(Records from a data collection)
_ _ _
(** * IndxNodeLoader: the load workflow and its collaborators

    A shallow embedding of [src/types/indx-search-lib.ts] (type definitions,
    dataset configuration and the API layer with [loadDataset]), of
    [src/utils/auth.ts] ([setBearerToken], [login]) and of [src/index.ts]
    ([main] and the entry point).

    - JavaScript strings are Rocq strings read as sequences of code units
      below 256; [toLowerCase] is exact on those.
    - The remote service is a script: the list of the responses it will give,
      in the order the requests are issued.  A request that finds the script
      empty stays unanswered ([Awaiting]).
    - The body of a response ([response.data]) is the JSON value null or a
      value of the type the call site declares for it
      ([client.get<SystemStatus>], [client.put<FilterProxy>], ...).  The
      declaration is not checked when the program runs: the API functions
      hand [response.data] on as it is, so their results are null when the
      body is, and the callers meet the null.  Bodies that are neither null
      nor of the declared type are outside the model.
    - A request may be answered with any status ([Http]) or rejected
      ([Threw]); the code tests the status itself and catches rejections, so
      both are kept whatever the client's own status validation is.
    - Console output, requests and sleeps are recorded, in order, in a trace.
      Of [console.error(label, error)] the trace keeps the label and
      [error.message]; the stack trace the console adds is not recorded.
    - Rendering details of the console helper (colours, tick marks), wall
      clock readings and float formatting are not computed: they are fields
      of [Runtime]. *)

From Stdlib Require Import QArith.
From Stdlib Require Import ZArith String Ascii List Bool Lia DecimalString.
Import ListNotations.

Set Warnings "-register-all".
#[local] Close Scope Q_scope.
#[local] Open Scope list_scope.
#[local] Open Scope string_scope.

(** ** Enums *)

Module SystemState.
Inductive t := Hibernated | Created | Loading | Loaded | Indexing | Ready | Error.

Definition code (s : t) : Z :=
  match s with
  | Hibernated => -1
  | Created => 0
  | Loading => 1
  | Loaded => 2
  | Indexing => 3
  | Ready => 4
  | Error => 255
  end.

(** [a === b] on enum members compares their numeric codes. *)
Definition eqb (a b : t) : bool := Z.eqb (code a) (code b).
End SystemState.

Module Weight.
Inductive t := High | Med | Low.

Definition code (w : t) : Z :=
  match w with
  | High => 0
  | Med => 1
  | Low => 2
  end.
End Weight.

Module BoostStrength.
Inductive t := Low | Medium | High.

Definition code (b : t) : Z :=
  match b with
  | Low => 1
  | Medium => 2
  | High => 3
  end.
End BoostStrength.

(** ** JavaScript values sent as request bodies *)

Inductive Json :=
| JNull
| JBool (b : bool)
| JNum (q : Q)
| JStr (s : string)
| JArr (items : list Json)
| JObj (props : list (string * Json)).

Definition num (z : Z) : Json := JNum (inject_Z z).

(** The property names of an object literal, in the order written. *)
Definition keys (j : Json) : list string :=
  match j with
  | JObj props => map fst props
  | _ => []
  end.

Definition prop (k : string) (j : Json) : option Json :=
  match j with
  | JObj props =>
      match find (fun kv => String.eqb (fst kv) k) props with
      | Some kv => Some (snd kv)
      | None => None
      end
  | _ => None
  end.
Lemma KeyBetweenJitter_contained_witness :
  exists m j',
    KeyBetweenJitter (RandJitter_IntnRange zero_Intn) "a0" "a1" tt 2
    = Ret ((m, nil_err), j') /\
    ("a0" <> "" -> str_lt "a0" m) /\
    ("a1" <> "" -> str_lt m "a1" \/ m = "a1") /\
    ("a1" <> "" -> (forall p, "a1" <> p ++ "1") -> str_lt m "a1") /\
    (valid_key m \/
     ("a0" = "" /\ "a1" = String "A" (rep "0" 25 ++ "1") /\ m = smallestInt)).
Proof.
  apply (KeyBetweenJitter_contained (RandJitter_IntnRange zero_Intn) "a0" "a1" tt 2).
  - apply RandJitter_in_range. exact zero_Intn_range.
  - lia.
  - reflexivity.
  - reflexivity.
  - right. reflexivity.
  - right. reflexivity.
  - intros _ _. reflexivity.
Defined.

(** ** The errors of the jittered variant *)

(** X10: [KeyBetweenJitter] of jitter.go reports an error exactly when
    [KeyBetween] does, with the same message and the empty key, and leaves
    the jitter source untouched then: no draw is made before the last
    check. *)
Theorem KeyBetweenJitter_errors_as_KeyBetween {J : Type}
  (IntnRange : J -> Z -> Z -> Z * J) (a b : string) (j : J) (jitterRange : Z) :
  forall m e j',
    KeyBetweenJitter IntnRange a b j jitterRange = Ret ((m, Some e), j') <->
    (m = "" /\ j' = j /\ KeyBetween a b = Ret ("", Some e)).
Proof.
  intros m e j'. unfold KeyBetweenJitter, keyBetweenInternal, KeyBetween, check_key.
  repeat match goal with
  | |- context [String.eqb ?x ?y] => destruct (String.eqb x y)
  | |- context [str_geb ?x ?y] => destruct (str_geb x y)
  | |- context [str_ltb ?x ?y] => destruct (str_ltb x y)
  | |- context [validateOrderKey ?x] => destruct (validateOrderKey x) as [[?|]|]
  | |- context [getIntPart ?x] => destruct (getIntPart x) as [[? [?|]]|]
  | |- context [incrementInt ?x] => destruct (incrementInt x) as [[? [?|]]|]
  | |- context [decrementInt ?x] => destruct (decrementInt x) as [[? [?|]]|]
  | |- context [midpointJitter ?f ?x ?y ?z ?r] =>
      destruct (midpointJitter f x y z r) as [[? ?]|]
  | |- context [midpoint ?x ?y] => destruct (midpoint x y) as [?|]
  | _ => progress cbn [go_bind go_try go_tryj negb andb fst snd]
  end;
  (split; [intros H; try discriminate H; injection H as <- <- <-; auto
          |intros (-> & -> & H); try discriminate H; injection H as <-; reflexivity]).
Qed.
_ _ _
● TASK BRIEF
Output the data once more, exactly as given.

● ANSWER AREA
(** * IndxNodeLoader: the load workflow and its collaborators

    A shallow embedding of [src/types/indx-search-lib.ts] (type definitions,
    dataset configuration and the API layer with [loadDataset]), of
    [src/utils/auth.ts] ([setBearerToken], [login]) and of [src/index.ts]
    ([main] and the entry point).

    - JavaScript strings are Rocq strings read as sequences of code units
      below 256; [toLowerCase] is exact on those.
    - The remote service is a script: the list of the responses it will give,
      in the order the requests are issued.  A request that finds the script
      empty stays unanswered ([Awaiting]).
    - The body of a response ([response.data]) is the JSON value null or a
      value of the type the call site declares for it
      ([client.get<SystemStatus>], [client.put<FilterProxy>], ...).  The
      declaration is not checked when the program runs: the API functions
      hand [response.data] on as it is, so their results are null when the
      body is, and the callers meet the null.  Bodies that are neither null
      nor of the declared type are outside the model.
    - A request may be answered with any status ([Http]) or rejected
      ([Threw]); the code tests the status itself and catches rejections, so
      both are kept whatever the client's own status validation is.
    - Console output, requests and sleeps are recorded, in order, in a trace.
      Of [console.error(label, error)] the trace keeps the label and
      [error.message]; the stack trace the console adds is not recorded.
    - Rendering details of the console helper (colours, tick marks), wall
      clock readings and float formatting are not computed: they are fields
      of [Runtime]. *)

From Stdlib Require Import QArith.
From Stdlib Require Import ZArith String Ascii List Bool Lia DecimalString.
Import ListNotations.

Set Warnings "-register-all".
#[local] Close Scope Q_scope.
#[local] Open Scope list_scope.
#[local] Open Scope string_scope.

(** ** Enums *)

Module SystemState.
Inductive t := Hibernated | Created | Loading | Loaded | Indexing | Ready | Error.

Definition code (s : t) : Z :=
  match s with
  | Hibernated => -1
  | Created => 0
  | Loading => 1
  | Loaded => 2
  | Indexing => 3
  | Ready => 4
  | Error => 255
  end.

(** [a === b] on enum members compares their numeric codes. *)
Definition eqb (a b : t) : bool := Z.eqb (code a) (code b).
End SystemState.

Module Weight.
Inductive t := High | Med | Low.

Definition code (w : t) : Z :=
  match w with
  | High => 0
  | Med => 1
  | Low => 2
  end.
End Weight.

Module BoostStrength.
Inductive t := Low | Medium | High.

Definition code (b : t) : Z :=
  match b with
  | Low => 1
  | Medium => 2
  | High => 3
  end.
End BoostStrength.

(** ** JavaScript values sent as request bodies *)

Inductive Json :=
| JNull
| JBool (b : bool)
| JNum (q : Q)
| JStr (s : string)
| JArr (items : list Json)
| JObj (props : list (string * Json)).

Definition num (z : Z) : Json := JNum (inject_Z z).

(** The property names of an object literal, in the order written. *)
Definition keys (j : Json) : list string :=
  match j with
  | JObj props => map fst props
  | _ => []
  end.

Definition prop (k : string) (j : Json) : option Json :=
  match j with
  | JObj props =>
      match find (fun kv => String.eqb (fst kv) k) props with
      | Some kv => Some (snd kv)
      | None => None
      end
  | _ => None
  end.
Lemma KeyBetweenJitter_contained_witness :
  exists m j',
    KeyBetweenJitter (RandJitter_IntnRange zero_Intn) "a0" "a1" tt 2
    = Ret ((m, nil_err), j') /\
    ("a0" <> "" -> str_lt "a0" m) /\
    ("a1" <> "" -> str_lt m "a1" \/ m = "a1") /\
    ("a1" <> "" -> (forall p, "a1" <> p ++ "1") -> str_lt m "a1") /\
    (valid_key m \/
     ("a0" = "" /\ "a1" = String "A" (rep "0" 25 ++ "1") /\ m = smallestInt)).
Proof.
  apply (KeyBetweenJitter_contained (RandJitter_IntnRange zero_Intn) "a0" "a1" tt 2).
  - apply RandJitter_in_range. exact zero_Intn_range.
  - lia.
  - reflexivity.
  - reflexivity.
  - right. reflexivity.
  - right. reflexivity.
  - intros _ _. reflexivity.
Defined.

(** ** The errors of the jittered variant *)

(** X10: [KeyBetweenJitter] of jitter.go reports an error exactly when
    [KeyBetween] does, with the same message and the empty key, and leaves
    the jitter source untouched then: no draw is made before the last
    check. *)
Theorem KeyBetweenJitter_errors_as_KeyBetween {J : Type}
  (IntnRange : J -> Z -> Z -> Z * J) (a b : string) (j : J) (jitterRange : Z) :
  forall m e j',
    KeyBetweenJitter IntnRange a b j jitterRange = Ret ((m, Some e), j') <->
    (m = "" /\ j' = j /\ KeyBetween a b = Ret ("", Some e)).
Proof.
  intros m e j'. unfold KeyBetweenJitter, keyBetweenInternal, KeyBetween, check_key.
  repeat match goal with
  | |- context [String.eqb ?x ?y] => destruct (String.eqb x y)
  | |- context [str_geb ?x ?y] => destruct (str_geb x y)
  | |- context [str_ltb ?x ?y] => destruct (str_ltb x y)
  | |- context [validateOrderKey ?x] => destruct (validateOrderKey x) as [[?|]|]
  | |- context [getIntPart ?x] => destruct (getIntPart x) as [[? [?|]]|]
  | |- context [incrementInt ?x] => destruct (incrementInt x) as [[? [?|]]|]
  | |- context [decrementInt ?x] => destruct (decrementInt x) as [[? [?|]]|]
  | |- context [midpointJitter ?f ?x ?y ?z ?r] =>
      destruct (midpointJitter f x y z r) as [[? ?]|]
  | |- context [midpoint ?x ?y] => destruct (midpoint x y) as [?|]
  | _ => progress cbn [go_bind go_try go_tryj negb andb fst snd]
  end;
  (split; [intros H; try discriminate H; injection H as <- <- <-; auto
          |intros (-> & -> & H); try discriminate H; injection H as <-; reflexivity]).
Qed.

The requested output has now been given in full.